*** Provided entries ***

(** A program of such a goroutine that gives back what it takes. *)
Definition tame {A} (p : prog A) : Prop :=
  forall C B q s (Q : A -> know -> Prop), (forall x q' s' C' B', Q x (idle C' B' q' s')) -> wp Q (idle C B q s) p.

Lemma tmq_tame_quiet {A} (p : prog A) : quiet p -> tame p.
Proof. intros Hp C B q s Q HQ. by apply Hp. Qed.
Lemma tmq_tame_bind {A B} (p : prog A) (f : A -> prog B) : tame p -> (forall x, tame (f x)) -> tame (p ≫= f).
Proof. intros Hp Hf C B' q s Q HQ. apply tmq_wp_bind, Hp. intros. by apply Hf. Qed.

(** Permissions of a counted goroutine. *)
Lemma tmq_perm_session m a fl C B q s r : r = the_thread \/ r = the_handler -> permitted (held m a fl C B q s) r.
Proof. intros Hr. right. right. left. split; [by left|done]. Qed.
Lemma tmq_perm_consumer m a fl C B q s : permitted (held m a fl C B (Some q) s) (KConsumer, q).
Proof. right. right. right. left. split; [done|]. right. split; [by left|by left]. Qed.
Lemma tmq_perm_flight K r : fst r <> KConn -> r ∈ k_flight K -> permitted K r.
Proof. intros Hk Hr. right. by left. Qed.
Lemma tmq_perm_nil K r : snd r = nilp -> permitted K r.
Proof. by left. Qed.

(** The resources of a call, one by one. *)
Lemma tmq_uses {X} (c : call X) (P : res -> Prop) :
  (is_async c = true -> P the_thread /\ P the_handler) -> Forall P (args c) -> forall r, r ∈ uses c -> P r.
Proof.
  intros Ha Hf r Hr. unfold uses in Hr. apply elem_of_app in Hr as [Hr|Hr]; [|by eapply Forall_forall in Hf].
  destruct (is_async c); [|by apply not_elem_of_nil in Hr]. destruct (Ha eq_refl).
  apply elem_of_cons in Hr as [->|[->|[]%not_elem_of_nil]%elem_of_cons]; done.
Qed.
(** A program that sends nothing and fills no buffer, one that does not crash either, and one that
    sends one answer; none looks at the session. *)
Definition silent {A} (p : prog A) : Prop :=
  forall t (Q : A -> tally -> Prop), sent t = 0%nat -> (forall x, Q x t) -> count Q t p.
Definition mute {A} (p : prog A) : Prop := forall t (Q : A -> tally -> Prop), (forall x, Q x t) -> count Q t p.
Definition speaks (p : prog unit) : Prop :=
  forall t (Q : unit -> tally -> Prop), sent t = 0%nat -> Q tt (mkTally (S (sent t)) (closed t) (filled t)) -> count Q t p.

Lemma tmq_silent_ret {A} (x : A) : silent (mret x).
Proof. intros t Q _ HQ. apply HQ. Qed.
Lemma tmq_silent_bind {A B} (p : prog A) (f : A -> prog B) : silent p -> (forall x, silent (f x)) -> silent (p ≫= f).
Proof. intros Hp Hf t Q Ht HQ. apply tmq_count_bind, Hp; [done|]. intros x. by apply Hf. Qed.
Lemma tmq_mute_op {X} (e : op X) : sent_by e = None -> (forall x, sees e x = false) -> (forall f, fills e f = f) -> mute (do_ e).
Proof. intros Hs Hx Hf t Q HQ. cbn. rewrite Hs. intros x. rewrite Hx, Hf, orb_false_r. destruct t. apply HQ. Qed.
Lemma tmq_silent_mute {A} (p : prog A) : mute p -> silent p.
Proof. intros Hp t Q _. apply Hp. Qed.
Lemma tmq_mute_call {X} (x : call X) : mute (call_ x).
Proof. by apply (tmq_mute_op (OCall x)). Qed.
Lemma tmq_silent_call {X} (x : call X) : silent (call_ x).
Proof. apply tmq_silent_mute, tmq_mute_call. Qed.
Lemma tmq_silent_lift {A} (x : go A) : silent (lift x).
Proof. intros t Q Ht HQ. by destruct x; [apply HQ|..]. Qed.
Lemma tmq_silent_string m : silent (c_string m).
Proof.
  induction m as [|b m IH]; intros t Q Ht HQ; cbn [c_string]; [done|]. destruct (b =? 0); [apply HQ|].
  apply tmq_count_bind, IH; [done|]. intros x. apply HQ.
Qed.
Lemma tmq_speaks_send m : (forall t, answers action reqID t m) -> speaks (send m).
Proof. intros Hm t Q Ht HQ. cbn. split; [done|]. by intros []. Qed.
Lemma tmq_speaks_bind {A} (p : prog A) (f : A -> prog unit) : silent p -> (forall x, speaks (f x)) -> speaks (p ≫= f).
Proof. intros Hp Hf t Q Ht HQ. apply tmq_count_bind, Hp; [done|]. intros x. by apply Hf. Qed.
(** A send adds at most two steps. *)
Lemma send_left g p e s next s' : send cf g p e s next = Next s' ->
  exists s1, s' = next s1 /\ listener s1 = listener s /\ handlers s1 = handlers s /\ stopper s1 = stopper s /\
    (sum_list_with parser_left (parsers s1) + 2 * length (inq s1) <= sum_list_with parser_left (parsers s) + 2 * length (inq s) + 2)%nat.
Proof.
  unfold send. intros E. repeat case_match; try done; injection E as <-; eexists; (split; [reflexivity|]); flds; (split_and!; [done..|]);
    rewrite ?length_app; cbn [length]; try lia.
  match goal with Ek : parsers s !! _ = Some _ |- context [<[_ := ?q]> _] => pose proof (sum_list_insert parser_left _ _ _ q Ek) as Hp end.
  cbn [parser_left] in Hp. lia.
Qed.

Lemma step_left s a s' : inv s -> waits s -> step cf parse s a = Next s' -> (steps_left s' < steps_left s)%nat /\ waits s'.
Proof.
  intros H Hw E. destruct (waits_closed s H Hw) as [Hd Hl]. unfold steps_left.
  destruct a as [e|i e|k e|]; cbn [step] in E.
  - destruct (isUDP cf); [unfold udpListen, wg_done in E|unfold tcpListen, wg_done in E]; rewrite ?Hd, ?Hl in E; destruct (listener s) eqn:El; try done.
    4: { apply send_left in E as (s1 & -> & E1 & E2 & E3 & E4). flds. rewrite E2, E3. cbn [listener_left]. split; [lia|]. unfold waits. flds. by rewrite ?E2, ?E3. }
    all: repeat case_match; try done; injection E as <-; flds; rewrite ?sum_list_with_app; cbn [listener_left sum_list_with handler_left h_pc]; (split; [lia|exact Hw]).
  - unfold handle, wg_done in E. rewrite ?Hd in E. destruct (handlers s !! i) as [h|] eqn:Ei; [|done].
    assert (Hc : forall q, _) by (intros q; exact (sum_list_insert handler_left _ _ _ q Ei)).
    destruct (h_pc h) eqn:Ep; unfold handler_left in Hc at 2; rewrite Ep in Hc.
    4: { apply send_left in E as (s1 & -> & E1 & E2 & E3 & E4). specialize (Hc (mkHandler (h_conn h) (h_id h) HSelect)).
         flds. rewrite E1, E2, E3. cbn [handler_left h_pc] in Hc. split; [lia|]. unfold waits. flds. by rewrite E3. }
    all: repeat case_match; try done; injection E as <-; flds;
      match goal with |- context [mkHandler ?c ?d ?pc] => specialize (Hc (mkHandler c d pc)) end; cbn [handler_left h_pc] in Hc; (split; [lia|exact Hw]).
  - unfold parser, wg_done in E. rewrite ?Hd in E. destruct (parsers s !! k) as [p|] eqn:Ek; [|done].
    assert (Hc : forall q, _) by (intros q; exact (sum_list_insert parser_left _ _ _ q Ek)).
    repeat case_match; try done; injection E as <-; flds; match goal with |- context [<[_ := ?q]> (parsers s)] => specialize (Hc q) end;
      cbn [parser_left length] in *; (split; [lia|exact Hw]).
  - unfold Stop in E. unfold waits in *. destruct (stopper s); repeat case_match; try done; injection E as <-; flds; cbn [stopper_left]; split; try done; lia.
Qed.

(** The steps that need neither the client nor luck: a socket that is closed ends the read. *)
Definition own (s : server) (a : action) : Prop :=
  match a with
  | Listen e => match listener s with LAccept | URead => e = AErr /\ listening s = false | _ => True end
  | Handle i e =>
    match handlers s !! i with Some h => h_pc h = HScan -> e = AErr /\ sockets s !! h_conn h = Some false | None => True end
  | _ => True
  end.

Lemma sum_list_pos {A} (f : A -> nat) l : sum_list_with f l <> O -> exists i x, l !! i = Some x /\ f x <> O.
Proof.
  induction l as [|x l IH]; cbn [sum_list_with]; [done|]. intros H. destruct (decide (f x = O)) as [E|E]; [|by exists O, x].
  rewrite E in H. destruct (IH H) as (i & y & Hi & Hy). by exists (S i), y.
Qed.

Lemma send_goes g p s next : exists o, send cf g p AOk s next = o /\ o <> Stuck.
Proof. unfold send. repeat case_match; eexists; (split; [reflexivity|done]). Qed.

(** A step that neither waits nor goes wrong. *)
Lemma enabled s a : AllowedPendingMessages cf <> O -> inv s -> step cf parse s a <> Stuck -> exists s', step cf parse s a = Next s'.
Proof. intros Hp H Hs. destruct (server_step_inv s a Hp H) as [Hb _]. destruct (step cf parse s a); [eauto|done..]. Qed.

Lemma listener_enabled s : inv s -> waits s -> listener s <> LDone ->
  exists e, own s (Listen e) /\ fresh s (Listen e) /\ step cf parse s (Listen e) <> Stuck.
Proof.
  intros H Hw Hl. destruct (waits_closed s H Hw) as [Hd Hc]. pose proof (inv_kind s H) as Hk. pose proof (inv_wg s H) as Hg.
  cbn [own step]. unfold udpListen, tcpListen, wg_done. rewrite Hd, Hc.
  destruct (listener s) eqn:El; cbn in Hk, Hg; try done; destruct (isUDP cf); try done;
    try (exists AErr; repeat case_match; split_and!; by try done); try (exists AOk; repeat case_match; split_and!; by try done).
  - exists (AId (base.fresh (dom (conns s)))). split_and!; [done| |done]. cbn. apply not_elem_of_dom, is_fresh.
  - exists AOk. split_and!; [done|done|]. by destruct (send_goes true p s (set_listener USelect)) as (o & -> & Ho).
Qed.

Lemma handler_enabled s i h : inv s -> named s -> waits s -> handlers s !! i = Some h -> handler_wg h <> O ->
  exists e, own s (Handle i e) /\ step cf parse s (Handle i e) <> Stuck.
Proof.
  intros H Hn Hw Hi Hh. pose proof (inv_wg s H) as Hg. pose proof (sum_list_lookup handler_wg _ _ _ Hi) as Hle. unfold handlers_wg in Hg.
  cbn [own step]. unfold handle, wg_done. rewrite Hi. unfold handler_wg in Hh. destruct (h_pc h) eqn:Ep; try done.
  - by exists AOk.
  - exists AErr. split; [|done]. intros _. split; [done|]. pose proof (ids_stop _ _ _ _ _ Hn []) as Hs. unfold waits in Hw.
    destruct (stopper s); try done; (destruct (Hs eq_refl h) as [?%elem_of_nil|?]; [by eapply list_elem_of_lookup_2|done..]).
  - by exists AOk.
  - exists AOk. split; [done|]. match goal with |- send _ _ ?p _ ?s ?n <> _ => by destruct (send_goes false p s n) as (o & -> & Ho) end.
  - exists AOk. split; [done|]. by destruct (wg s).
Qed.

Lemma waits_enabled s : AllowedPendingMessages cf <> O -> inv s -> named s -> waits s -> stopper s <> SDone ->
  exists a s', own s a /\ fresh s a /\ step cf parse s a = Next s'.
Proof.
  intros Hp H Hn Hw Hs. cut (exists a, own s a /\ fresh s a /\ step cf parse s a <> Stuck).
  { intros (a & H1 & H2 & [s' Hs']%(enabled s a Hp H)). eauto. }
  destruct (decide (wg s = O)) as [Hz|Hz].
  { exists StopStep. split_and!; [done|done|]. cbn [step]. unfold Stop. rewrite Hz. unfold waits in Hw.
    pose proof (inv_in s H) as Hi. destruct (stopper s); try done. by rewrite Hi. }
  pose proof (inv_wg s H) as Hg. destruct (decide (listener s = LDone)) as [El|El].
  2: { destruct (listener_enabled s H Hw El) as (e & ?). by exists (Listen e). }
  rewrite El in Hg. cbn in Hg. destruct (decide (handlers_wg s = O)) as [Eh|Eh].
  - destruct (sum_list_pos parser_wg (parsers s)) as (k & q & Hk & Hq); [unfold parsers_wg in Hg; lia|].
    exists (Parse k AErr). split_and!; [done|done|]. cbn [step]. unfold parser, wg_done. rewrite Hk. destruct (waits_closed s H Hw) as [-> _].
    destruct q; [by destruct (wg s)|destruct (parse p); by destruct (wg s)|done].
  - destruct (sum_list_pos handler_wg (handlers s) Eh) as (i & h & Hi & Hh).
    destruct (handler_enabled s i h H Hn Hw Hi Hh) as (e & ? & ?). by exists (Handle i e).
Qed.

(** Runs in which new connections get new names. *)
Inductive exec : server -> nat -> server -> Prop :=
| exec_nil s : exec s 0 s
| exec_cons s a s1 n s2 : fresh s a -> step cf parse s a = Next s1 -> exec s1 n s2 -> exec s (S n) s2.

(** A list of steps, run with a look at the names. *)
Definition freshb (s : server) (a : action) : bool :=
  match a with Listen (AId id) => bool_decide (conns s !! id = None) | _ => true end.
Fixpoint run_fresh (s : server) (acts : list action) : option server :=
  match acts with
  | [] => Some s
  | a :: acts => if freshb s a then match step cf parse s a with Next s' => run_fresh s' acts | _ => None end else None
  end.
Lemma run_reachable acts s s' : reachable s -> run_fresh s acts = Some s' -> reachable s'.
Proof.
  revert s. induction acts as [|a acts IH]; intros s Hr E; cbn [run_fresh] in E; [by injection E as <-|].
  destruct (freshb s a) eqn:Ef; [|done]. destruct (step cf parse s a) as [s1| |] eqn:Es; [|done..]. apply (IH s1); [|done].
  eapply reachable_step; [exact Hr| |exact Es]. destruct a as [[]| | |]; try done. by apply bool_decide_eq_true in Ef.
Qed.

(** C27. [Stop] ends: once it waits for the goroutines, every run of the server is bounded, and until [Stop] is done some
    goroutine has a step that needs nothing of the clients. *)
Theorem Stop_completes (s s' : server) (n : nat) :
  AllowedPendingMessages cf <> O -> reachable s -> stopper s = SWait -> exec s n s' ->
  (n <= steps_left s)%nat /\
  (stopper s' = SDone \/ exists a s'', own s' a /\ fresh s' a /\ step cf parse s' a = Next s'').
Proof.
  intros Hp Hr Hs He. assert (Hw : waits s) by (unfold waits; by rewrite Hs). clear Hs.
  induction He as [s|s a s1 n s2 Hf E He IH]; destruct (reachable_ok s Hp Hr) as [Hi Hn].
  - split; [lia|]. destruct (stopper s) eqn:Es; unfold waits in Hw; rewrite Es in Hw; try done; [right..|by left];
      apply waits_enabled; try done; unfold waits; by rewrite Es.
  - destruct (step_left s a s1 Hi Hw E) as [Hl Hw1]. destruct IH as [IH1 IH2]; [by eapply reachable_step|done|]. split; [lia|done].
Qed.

*** End of Provided entries ***

How to complete this task
Search the entries for the word "LDone" and report how many lines contain it, as a bare number.

The completed task
2